(Saved data entries)
============
(** * Witnesses *)
Definition demo_out : SerializationOut :=
  {| pcpgsr := Some CPGSR_NO_CREDENTIAL_NOT_FINISHED; pcpcs := Some (credential NULL []);
     ppszOptionalStatusText := Some NULL; pcpsiStatusIcon := None |}.
Definition logon_trace : trace :=
  client_trace ++ [Ev (CoTaskMemAlloc 2) 100; Ev (SHStrDupW "PhoneKey Biometric Unlock Authorized") (0, 200)].
Definition logon_result : SerializationOut :=
  {| pcpgsr := Some CPGSR_RETURN_CREDENTIAL_FINISHED; pcpcs := Some (credential 100 [x01; x02]);
     ppszOptionalStatusText := Some 200; pcpsiStatusIcon := None |}.

Lemma logon_trace_runs : runs (GetSerialization 0 0 demo_out) logon_trace (Def (S_OK, logon_result)).
Proof. unfold GetSerialization, SendIpcRequest, logon_trace, client_trace. cbn. run_trace. Qed.

Lemma logon_credential_witness :
  exists hr o', Def (S_OK, logon_result) = Def (hr, o') /\ closes logon_trace = opens logon_trace /\
    (hr = S_OK \/ (hr = E_OUTOFMEMORY /\ o' = demo_out)) /\
    (hr = S_OK ->
     (pcpgsr o' = Some CPGSR_RETURN_CREDENTIAL_FINISHED /\
      grants demo_reply = true /\ (reads server_trace).*2 = [ipc_pack logon_request] /\
      exists p, p <> NULL /\ allocs logon_trace = [(p, 2)] /\ pcpcs o' = Some (credential p [x01; x02])) \/
     (pcpgsr o' = Some CPGSR_NO_CREDENTIAL_FINISHED /\ pcpcs o' = pcpcs demo_out /\ allocs logon_trace = [])) /\
    (Forall answered logon_trace -> grants demo_reply = true ->
     hr = S_OK /\ pcpgsr o' = Some CPGSR_RETURN_CREDENTIAL_FINISHED).
Proof.
  eapply (logon_credential demo_handler 0 0 0 0 demo_out _ _ logon_trace _ server_trace _).
  - reflexivity.
  - reflexivity.
  - apply demo_packets_wf.
  - reflexivity.
  - apply logon_trace_runs.
  - apply Forall_app. split; [apply traces_ok | by repeat constructor].
  - apply server_trace_runs.
  - eapply Forall_inv_tail, traces_ok.
  - split; by exists [].
Defined.

(** The result of a logon attempt is reported as a success whatever happened. *)
Example failure_reported_as_success status text :
  (ReportResult status 0 text (Some CPSI_NONE)).2 = Some CPSI_SUCCESS.
Proof. reflexivity. Qed.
============
Task requirements —
Would you restate each of the entries word for word?

Your response —
(** * Witnesses *)
Definition demo_out : SerializationOut :=
  {| pcpgsr := Some CPGSR_NO_CREDENTIAL_NOT_FINISHED; pcpcs := Some (credential NULL []);
     ppszOptionalStatusText := Some NULL; pcpsiStatusIcon := None |}.
Definition logon_trace : trace :=
  client_trace ++ [Ev (CoTaskMemAlloc 2) 100; Ev (SHStrDupW "PhoneKey Biometric Unlock Authorized") (0, 200)].
Definition logon_result : SerializationOut :=
  {| pcpgsr := Some CPGSR_RETURN_CREDENTIAL_FINISHED; pcpcs := Some (credential 100 [x01; x02]);
     ppszOptionalStatusText := Some 200; pcpsiStatusIcon := None |}.

Lemma logon_trace_runs : runs (GetSerialization 0 0 demo_out) logon_trace (Def (S_OK, logon_result)).
Proof. unfold GetSerialization, SendIpcRequest, logon_trace, client_trace. cbn. run_trace. Qed.

Lemma logon_credential_witness :
  exists hr o', Def (S_OK, logon_result) = Def (hr, o') /\ closes logon_trace = opens logon_trace /\
    (hr = S_OK \/ (hr = E_OUTOFMEMORY /\ o' = demo_out)) /\
    (hr = S_OK ->
     (pcpgsr o' = Some CPGSR_RETURN_CREDENTIAL_FINISHED /\
      grants demo_reply = true /\ (reads server_trace).*2 = [ipc_pack logon_request] /\
      exists p, p <> NULL /\ allocs logon_trace = [(p, 2)] /\ pcpcs o' = Some (credential p [x01; x02])) \/
     (pcpgsr o' = Some CPGSR_NO_CREDENTIAL_FINISHED /\ pcpcs o' = pcpcs demo_out /\ allocs logon_trace = [])) /\
    (Forall answered logon_trace -> grants demo_reply = true ->
     hr = S_OK /\ pcpgsr o' = Some CPGSR_RETURN_CREDENTIAL_FINISHED).
Proof.
  eapply (logon_credential demo_handler 0 0 0 0 demo_out _ _ logon_trace _ server_trace _).
  - reflexivity.
  - reflexivity.
  - apply demo_packets_wf.
  - reflexivity.
  - apply logon_trace_runs.
  - apply Forall_app. split; [apply traces_ok | by repeat constructor].
  - apply server_trace_runs.
  - eapply Forall_inv_tail, traces_ok.
  - split; by exists [].
Defined.

(** The result of a logon attempt is reported as a success whatever happened. *)
Example failure_reported_as_success status text :
  (ReportResult status 0 text (Some CPSI_NONE)).2 = Some CPSI_SUCCESS.
Proof. reflexivity. Qed.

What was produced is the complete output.